Statistical Significance

Suppose there was only one person in group R and one in group X. It would be pretty easy to have a positive experimental result occur by accident. If radishes had no effect at all, there would still be a reasonable chance that the person in group R would have fewer cavities - maybe the person in group X just had a bad checkup. If there are ten people in each group and one group has substantially more people with cavities than the other, we can be pretty confident that the radishes were the deciding factor. While it's common that one person would have more cavities than another by chance, we would not expect chance to result in almost all the people with a low number of cavities to be in the same group.

But if 4 people in group R had cavities, as compared with 6 in group X, would it be safe to assume that the radishes had an important effect? Probably not. Even if eating radishes were irrelevant, we wouldn't be surprised to find one group ahead of the other by two. On the other hand, if there were two people with cavities in group R and nine in group X, it would seem pretty unlikely that this could have occurred by chance.

When experiments are properly designed, it is typical to specify a statistical test on the results and only consider the test to be a success if there is less than 5% (or sometimes 1%) chance that the result could have occurred by chance. If this occurs, the result is said to be "statistically significant". It is important to note that just because the result is not statistically significant we cannot assume that the radishes didn't have a beneficial effect.
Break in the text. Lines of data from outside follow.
Lemma keep_first_subset seen xs x : x ∈ keep_first key seen xs → x ∈ xs.
Proof.
  revert seen. induction xs as [|y ys IH]; intros seen; cbn; [done|].
  case_bool_decide; [intros Hx; right; eauto|].
  intros [->|Hx]%elem_of_cons; [left|right; eauto].
Qed.

Lemma keep_first_covers seen xs x :
  x ∈ xs → key x ∈ seen ++ map key (keep_first key seen xs).
Proof.
  revert seen. induction xs as [|y ys IH]; intros seen; [by intros ?%elem_of_nil|].
  intros [->|Hx]%elem_of_cons; simpl; case_bool_decide as D.
  - apply elem_of_app. by left.
  - apply elem_of_app. right. left.
  - by apply IH.
  - specialize (IH (seen ++ [key y]) Hx). by rewrite <- app_assoc in IH.
Qed.

Lemma keep_first_fresh xs seen :
  NoDup (map key xs) → (∀ x, x ∈ xs → key x ∉ seen) → keep_first key seen xs = xs.
Proof.
  revert seen. induction xs as [|x xs IH]; intros seen Hnd Hs; [done|]. simpl.
  rewrite bool_decide_false by (apply Hs; left).
  apply NoDup_cons in Hnd as [Hx Hnd]. f_equal. apply IH; [done|].
  intros y Hy [?|?%list_elem_of_singleton]%elem_of_app; [by eapply Hs; [right|]|].
  apply Hx. apply list_elem_of_fmap. exists y. done.
Qed.

Lemma keep_first_nodup seen xs :
  NoDup seen → NoDup (seen ++ map key (keep_first key seen xs)).
Proof.
  revert seen. induction xs as [|x xs IH]; intros seen Hs; simpl; [by rewrite app_nil_r|].
  case_bool_decide as D; [by apply IH|]. simpl.
  specialize (IH (seen ++ [key x])). rewrite <- app_assoc in IH. apply IH.
  apply NoDup_app. split_and!; [done| |apply NoDup_singleton].
  intros y Hy ->%list_elem_of_singleton. done.
Qed.

(** Replaying a block that overlaps what a prefix already stored. *)
Lemma keep_first_replay outs b j m :
  (b ≤ m)%nat → (b + j ≤ length outs)%nat → (m ≤ length outs)%nat →
  let stored := keep_first key [] (take m outs) in
  stored ++ keep_first key (map key stored) (take j (drop b outs)) =
    keep_first key [] (take (Nat.max m (b + j)) outs).
Proof.
  intros Hb Hj Hm stored.
  set (block := take j (drop b outs)).
  assert (block = take (m - b) block ++ drop (m - b) block) as Hsplit by (by rewrite take_drop).
  rewrite Hsplit, keep_first_app.
  rewrite (keep_first_seen (map key stored) (take (m - b) block)).
  2: { intros x Hx. subst stored.
       pose proof (keep_first_covers [] (take m outs) x) as Hc. simpl in Hc. apply Hc.
       subst block. rewrite take_take in Hx.
       apply list_elem_of_lookup in Hx as [i Hi]. apply lookup_take_Some in Hi as [Hi Hlt].
       rewrite lookup_drop in Hi. apply list_elem_of_lookup. exists (b + i)%nat.
       apply lookup_take_Some. split; [done|lia]. }
  simpl. rewrite app_nil_r.
  assert (take (Nat.max m (b + j)) outs = take m outs ++ drop (m - b) block) as ->.
  { subst block. rewrite skipn_firstn_comm, drop_drop.
    replace (b + (m - b))%nat with m by lia.
    destruct (decide (b + j ≤ m)%nat) as [Hle|Hgt].
    - replace (Nat.max m (b + j)) with m by lia.
      replace (j - (m - b))%nat with 0%nat by lia. by rewrite take_0, app_nil_r.
    - replace (Nat.max m (b + j)) with (m + (j - (m - b)))%nat by lia.
      by rewrite <- take_take_drop. }
  rewrite keep_first_app. simpl. done.
Qed.
End KeepFirst.

(** [xs[i]] for a Go [int] index; [None] is the out-of-range panic. *)
Definition index_Z {A} (l : list A) (i : Z) : option A :=
  if i <? 0 then None else l !! Z.to_nat i.

Lemma index_Z_nat {A} (l : list A) (n : nat) : index_Z l (Z.of_nat n) = l !! n.
Proof. unfold index_Z. rewrite Nat2Z.id. by destruct (Z.ltb_spec (Z.of_nat n) 0); [lia|]. Qed.

(** [defer func() { if closeErr := close(); closeErr != nil { err = errors.Join(err, wrap) } }()]
    around the body [m]. *)
Definition with_deferred_close {S A} (closeErr : option GoError) (m : GoM S A) : GoM S A :=
  λ c s, let '(o, c', s') := m c s in
    match closeErr, o with
    | Some ce, Val _ => (Fail (Join [ce]), c', s')
    | Some ce, Fail e => (Fail (Join [e; ce]), c', s')
    | _, _ => (o, c', s')
    end.

(** [for _, x := range xs { ... }] that updates a local [acc] and may return. *)
Fixpoint foldM {S A B} (xs : list A) (f : A → B → GoM S B) (acc : B) : GoM S B :=
  match xs with
  | [] => ret acc
  | x :: xs => let! acc := f x acc in foldM xs f acc
  end.

(** [polling P m]: only a cancelled context can stop [m]; otherwise it ends with a value in [P]. *)
Definition polling {S A} (P : A → Prop) (m : GoM S A) : Prop :=
  ∀ c s o c' s', m c s = (o, c', s') →
    (ctx_polls c = None → c' = c) ∧
    ((∃ a, o = Val a ∧ P a) ∨ (ctx_polls c ≠ None ∧ ∃ cause, o = Fail (cause_error cause))).

Section Polling.
Context {S : Type}.

Lemma polling_ret {A} (P : A → Prop) a : P a → polling P (ret (S := S) a).
Proof. intros Ha ????? [= <- <- <-]. split; [done|]. left. eauto. Qed.

Lemma polling_ctxErr : polling (λ _, True) (ctxErr (S := S)).
Proof.
  intros c s o c' s' Hr. unfold ctxErr, ctx_poll in Hr.
  destruct (ctx_polls c) as [[|n]|] eqn:E; injection Hr as <- <- <-; (split; [done|]);
    [right; split; [done|eauto]|left; eauto..].
Qed.

Lemma polling_bind {A B} (P : A → Prop) (Q : B → Prop) (m : GoM S A) (k : A → GoM S B) :
  polling P m → (∀ a, P a → polling Q (k a)) → polling Q (bind m k).
Proof.
  intros Hm Hk c s o c' s' [(a & c1 & s1 & H1 & H2)|[(e & -> & H1)|[-> H1]]]%bind_inv.
  - destruct (Hm _ _ _ _ _ H1) as [Hc1 [(a' & [= <-] & Ha)|(_ & cause & [=])]].
    destruct (Hk a Ha _ _ _ _ _ H2) as [Hc2 [?|[Hne ?]]]; (split; [intros E; rewrite Hc2; [by apply Hc1|by rewrite Hc1]|]); [by left|].
    right. split; [|done]. intros E. apply Hne. by rewrite Hc1.
  - destruct (Hm _ _ _ _ _ H1) as [Hc1 [(a' & [=] & _)|(Hne & cause & [= ->])]].
    split; [done|]. right. split; [done|]. eauto.
  - destruct (Hm _ _ _ _ _ H1) as [_ [(a' & [=] & _)|(_ & cause & [=])]].
Qed.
It may be that the effect was just not great enough to be obvious given the small number of people who were tested.

There is an additional rule that needs to be applied if statistical significance is to be valid. The exact test that is going to be performed must be determined before the data is gathered. Otherwise the experimenter could consider lots of different tests and only report the one that worked the best. Suppose our experimenter didn't just measure tooth decay, but also gum disease, colds, allergies, skin rashes, weight gain, hair loss, and academic performance. If each test had a 5% chance of being successful by accident, there are now more different "accidents" that might have resulted in a positive result, so the chances of accidental success could be much greater than 5%. Statistical procedures take into account the number of ways an experiment can succeed, but they aren't valid if the experimenter only decides what she is measuring after she knows what would work.
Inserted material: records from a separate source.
(* ===== verification/CsvImport.v ===== *)
(** examples/chunked-csv-import-checkpoint/internal/csvimport/importer.go: the CSV reader, the
    row processor, the customer sink and writer, and [RunImport]. *)
From S2P Require Import Prelude BatchProtocol.

Definition ErrInvalidCSV : GoError := Sentinel "csvimport.ErrInvalidCSV" "invalid customer csv".
Definition ErrInvalidCustomer : GoError :=
  Sentinel "csvimport.ErrInvalidCustomer" "invalid customer row".
Definition ErrSimulatedCrash : GoError :=
  Sentinel "csvimport.ErrSimulatedCrash" "simulated writer crash".

Definition DefaultChunkSize : Z := 2.
Definition DefaultCheckpointKey : string := "customer-csv-import".
Definition StepName : string := "chunked-customer-csv-import".
Definition JobName : string := "customer-csv-import".

Record CSVRow := mkCSVRow {
  row_Index : Z; row_LineNumber : Z; row_CustomerID : string; row_Email : string;
  row_Tier : string
}.
Record Customer := mkCustomer { cu_ID : string; cu_Email : string; cu_Tier : string }.
Record Checkpoint := mkCheckpoint { cp_NextRow : Z }.

#[export] Instance Customer_eq_dec : EqDecision Customer.
Proof. solve_decision. Defined.

(** The dynamic values a checkpoint of type [any] can hold, as [asCheckpoint] tells them apart. *)
Abbreviation AnyCheckpoint := (AnyOf Checkpoint).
Occasionally tests of ESP will come out with a surprisingly low score, say the subject only guesses 6 right out of 100 when they would average 20 by accident. Sometimes researchers claim such a result shows there is an ESP effect, except that it worked in reverse in this case. If there is a 5% chance of accidental success for the normal result, and a 5% chance of accidental success for the reverse result, we now have a 10% chance of a supposedly significant result even if the effect doesn't really exist.